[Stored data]

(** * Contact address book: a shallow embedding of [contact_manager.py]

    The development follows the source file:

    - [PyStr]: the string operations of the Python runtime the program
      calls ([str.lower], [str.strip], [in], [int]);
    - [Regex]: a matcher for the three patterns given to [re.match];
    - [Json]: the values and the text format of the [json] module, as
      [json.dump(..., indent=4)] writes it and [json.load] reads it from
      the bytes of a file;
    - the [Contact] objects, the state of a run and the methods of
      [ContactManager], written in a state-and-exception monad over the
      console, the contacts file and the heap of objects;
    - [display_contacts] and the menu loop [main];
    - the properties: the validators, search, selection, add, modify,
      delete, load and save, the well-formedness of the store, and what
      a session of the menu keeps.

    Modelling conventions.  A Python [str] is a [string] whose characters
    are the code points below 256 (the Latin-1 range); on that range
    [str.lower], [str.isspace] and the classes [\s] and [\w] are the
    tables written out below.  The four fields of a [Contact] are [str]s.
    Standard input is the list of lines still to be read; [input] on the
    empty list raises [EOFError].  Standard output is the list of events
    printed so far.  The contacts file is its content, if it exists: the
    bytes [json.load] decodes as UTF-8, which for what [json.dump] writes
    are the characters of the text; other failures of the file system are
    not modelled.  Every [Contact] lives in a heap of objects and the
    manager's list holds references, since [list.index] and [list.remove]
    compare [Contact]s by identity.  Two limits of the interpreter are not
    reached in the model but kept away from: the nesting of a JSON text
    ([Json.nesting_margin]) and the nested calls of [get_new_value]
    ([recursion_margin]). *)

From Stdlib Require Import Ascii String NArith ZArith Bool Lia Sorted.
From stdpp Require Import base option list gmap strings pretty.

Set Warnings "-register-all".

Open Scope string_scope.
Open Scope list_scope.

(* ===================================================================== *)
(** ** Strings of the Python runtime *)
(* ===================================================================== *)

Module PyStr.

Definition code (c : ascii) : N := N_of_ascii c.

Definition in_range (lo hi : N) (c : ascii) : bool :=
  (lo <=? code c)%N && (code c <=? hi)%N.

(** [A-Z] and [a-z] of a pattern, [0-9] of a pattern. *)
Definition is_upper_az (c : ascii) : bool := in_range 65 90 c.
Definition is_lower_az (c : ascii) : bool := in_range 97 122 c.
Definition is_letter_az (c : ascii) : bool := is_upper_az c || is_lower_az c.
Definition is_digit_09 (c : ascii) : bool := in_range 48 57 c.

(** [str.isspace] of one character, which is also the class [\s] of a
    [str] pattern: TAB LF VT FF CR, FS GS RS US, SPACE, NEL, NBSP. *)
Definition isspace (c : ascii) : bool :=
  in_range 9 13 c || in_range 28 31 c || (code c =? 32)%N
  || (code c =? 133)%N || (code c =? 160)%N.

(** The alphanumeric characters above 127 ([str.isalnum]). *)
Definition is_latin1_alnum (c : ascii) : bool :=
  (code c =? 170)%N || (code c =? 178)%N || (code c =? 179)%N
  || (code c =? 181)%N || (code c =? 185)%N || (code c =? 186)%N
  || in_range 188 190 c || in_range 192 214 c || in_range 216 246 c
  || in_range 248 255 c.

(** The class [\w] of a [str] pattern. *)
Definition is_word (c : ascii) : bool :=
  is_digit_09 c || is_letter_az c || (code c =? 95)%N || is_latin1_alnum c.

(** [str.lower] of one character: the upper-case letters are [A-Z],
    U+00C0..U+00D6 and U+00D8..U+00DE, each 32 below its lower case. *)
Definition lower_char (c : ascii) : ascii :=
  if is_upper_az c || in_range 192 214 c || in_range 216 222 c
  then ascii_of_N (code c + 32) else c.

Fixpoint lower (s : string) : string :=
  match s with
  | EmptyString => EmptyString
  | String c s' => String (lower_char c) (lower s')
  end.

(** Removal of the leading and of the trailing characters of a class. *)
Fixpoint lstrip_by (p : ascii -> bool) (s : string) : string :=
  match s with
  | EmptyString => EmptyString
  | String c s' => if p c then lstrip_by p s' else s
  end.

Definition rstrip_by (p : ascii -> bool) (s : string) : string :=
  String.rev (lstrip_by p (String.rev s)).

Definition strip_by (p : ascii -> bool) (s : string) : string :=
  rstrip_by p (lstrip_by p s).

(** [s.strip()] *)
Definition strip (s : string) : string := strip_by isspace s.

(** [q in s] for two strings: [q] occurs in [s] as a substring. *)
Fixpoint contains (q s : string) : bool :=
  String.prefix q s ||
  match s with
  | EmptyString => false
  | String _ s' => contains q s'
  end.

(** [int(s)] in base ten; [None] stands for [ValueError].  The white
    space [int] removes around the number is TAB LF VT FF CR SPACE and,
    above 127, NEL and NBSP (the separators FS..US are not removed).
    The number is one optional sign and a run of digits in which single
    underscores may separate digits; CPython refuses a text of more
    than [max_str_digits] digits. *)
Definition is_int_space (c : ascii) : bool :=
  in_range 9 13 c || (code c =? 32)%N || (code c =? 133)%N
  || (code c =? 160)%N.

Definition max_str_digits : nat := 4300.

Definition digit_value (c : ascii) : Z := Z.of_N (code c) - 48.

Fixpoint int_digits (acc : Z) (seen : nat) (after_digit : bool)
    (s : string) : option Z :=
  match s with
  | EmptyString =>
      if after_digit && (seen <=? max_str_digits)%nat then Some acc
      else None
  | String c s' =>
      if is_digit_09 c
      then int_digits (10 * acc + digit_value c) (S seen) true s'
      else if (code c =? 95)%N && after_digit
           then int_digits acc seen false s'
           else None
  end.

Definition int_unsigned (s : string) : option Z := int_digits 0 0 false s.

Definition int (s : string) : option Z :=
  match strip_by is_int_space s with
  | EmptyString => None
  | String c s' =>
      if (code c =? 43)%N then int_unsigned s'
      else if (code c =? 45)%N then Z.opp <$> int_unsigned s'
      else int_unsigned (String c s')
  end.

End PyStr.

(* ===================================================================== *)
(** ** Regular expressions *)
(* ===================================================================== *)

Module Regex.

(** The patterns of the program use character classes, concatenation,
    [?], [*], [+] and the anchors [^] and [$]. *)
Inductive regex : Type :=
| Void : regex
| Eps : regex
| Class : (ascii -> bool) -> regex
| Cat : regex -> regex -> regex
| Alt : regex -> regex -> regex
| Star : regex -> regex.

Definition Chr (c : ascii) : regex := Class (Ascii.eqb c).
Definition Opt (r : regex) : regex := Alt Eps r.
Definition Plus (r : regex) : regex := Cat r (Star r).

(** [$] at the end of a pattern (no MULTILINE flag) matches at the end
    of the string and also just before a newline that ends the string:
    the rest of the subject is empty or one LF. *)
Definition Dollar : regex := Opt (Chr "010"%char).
--
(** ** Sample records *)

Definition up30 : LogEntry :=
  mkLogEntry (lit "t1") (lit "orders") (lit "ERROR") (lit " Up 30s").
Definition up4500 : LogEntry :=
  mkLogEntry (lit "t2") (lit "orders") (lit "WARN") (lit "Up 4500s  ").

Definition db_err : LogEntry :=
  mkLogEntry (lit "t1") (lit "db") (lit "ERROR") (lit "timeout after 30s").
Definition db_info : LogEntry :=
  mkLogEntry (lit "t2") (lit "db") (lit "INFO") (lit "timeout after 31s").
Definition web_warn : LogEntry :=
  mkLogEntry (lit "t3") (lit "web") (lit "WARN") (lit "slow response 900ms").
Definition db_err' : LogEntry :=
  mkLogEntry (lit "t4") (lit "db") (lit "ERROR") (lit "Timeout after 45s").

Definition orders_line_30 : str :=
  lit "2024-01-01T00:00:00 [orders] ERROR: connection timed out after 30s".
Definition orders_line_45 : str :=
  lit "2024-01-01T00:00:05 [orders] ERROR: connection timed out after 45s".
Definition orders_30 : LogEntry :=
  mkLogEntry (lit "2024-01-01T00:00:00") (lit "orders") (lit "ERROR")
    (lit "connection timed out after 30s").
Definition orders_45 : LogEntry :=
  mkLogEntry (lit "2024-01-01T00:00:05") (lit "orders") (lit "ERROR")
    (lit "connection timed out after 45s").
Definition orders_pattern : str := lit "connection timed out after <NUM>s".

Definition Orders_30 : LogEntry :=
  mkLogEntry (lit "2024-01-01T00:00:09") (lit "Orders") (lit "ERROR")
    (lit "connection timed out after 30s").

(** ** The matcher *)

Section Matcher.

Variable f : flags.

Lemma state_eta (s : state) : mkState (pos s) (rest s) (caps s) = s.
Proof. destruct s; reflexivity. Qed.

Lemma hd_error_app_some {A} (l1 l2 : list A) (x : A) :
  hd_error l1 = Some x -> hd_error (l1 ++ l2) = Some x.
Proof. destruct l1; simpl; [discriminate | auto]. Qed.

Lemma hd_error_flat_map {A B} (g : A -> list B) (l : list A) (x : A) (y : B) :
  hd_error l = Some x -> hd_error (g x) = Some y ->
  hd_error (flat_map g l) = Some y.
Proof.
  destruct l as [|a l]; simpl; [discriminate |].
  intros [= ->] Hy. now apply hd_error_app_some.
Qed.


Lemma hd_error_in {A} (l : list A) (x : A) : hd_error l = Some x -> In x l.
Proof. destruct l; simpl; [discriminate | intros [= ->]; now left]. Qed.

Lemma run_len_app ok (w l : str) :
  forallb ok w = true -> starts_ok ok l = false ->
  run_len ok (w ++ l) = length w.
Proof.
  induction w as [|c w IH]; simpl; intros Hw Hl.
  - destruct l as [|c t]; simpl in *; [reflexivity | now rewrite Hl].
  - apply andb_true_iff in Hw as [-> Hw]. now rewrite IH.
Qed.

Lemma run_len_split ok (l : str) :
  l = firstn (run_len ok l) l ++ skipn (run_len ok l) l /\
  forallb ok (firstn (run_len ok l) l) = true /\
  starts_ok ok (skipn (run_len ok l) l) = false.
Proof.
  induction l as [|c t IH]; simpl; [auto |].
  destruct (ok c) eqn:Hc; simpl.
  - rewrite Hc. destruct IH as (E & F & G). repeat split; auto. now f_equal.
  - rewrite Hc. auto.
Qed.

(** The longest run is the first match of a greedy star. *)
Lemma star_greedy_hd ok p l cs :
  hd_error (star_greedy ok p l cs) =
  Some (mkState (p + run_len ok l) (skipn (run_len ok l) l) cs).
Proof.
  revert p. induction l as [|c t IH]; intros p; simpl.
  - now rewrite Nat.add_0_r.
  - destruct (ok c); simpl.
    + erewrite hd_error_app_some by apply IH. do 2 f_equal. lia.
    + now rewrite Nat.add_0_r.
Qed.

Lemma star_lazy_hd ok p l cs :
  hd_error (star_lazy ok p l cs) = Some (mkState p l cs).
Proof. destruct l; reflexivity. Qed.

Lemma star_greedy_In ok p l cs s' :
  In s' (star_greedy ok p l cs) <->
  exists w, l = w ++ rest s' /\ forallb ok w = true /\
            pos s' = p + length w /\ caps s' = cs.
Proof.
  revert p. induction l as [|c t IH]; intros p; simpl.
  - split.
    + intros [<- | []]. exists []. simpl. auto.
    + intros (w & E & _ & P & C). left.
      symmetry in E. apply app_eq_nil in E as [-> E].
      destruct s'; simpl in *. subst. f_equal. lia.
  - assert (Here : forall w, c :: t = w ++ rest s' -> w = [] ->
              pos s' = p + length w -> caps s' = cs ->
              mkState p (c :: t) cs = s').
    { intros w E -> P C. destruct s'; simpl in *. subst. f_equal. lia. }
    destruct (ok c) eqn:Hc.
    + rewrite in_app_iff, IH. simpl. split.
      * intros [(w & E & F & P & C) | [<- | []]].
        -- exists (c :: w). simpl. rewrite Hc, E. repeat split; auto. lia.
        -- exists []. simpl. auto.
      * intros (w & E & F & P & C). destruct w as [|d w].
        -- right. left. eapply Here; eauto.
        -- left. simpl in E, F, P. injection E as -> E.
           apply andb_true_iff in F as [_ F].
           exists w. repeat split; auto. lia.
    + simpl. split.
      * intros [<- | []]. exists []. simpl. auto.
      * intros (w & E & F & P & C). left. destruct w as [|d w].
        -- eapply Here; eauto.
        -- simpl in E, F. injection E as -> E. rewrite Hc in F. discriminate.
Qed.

### Action item
Filter the entries down to the lines with the word "EmptyString" in them, and copy those lines.

### Output of the task
  | EmptyString => EmptyString
  | EmptyString => EmptyString
  | EmptyString => false
  | EmptyString =>
  | EmptyString => None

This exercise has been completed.